(** The static entries of a pass are those of its input. *)
Lemma shifted_statics ax (a b : list Entry) f :
  Forall2 (shifted ax) a b → truthy (li_static f.2) = true → f ∈ a ↔ f ∈ b.
Proof.
  intros Hab Hst. split; intros Hin; apply list_elem_of_lookup in Hin as [n Hn].
  - destruct (Forall2_lookup_l _ _ _ _ _ Hab Hn) as (f' & Hn' & (_ & _ & Hsame)).
    rewrite (Hsame Hst) in Hn'. by eapply list_elem_of_lookup_2.
  - destruct (Forall2_lookup_r _ _ _ _ _ Hab Hn) as (f0 & Hn0 & Hsh).
    pose proof (shifted_static _ _ _ Hsh) as Hflag.
    destruct Hsh as (_ & _ & Hsame).
    assert (f = f0) as ->.
    { apply Hsame. unfold truthy in *. by rewrite <- Hflag. }
    by eapply list_elem_of_lookup_2.
Qed.

(** After a pass, an entry that is not static is clear of what was placed
    before the pass and of every other entry. *)
Lemma place_free ax todo : ∀ placed,
  (∀ f, f ∈ todo → truthy (li_static f.2) = true → f.2 ∈ placed) →
  ∀ e, e ∈ place ax placed todo → truthy (li_static e.2) = false →
    (∀ x, x ∈ placed → hits e.2 x = false)
    ∧ (∀ f, f ∈ place ax placed todo → f ≠ e → hits e.2 f.2 = false).
Proof.
  induction todo as [|[k it] rest IH]; intros placed Hst e He Hne; simpl in *.
  { by apply elem_of_nil in He. }
  destruct (truthy (li_static it)) eqn:Hit.
  - apply elem_of_cons in He as [->|He]; [simpl in Hne; congruence|].
    destruct (IH placed) with (e := e) as [Hp Ho];
      [intros f Hf; apply Hst; by right | done | done |].
    split; [done|]. intros f Hf Hfe.
    apply elem_of_cons in Hf as [->|Hf]; [|by apply Ho].
    simpl. apply Hp. apply (Hst (k, it)); [by left | done].
  - set (it' := compactItem ax placed it) in *.
    destruct (compactItem_spec ax placed it) as (_ & _ & Hfree & _).
    fold it' in Hfree.
    assert (∀ f, f ∈ rest → truthy (li_static f.2) = true →
                 f.2 ∈ placed ++ [it']) as Hst'.
    { intros f Hf Hfs. apply elem_of_app. left. apply Hst; [by right | done]. }
    apply elem_of_cons in He as [->|He].
    + split; [by apply getFirstCollision_None|].
      intros f Hf Hfe. apply elem_of_cons in Hf as [->|Hf]; [done|]. simpl.
      destruct (truthy (li_static f.2)) eqn:Hfs.
      * apply (getFirstCollision_None placed it'); [done|].
        apply Hst; [|done]. right.
        by apply (shifted_statics ax rest _ f
                    (place_shifted ax rest (placed ++ [it']))).
      * rewrite hits_sym.
        destruct (IH (placed ++ [it']) Hst' f Hf Hfs) as [Hp _].
        apply Hp, elem_of_app. right. by apply list_elem_of_singleton.
    + destruct (IH (placed ++ [it']) Hst' e He Hne) as [Hp Ho].
      split; [intros x Hx; apply Hp, elem_of_app; by left|].
      intros f Hf Hfe. apply elem_of_cons in Hf as [->|Hf]; [|by apply Ho].
      simpl. apply Hp, elem_of_app. right. by apply list_elem_of_singleton.
Qed.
------
__Action item__
When the word "left" appears in a line of the listing, pull that line out.

__Answer box__
    simpl. apply Hp. apply (Hst (k, it)); [by left | done].
    { intros f Hf Hfs. apply elem_of_app. left. apply Hst; [by right | done]. }
      split; [intros x Hx; apply Hp, elem_of_app; by left|].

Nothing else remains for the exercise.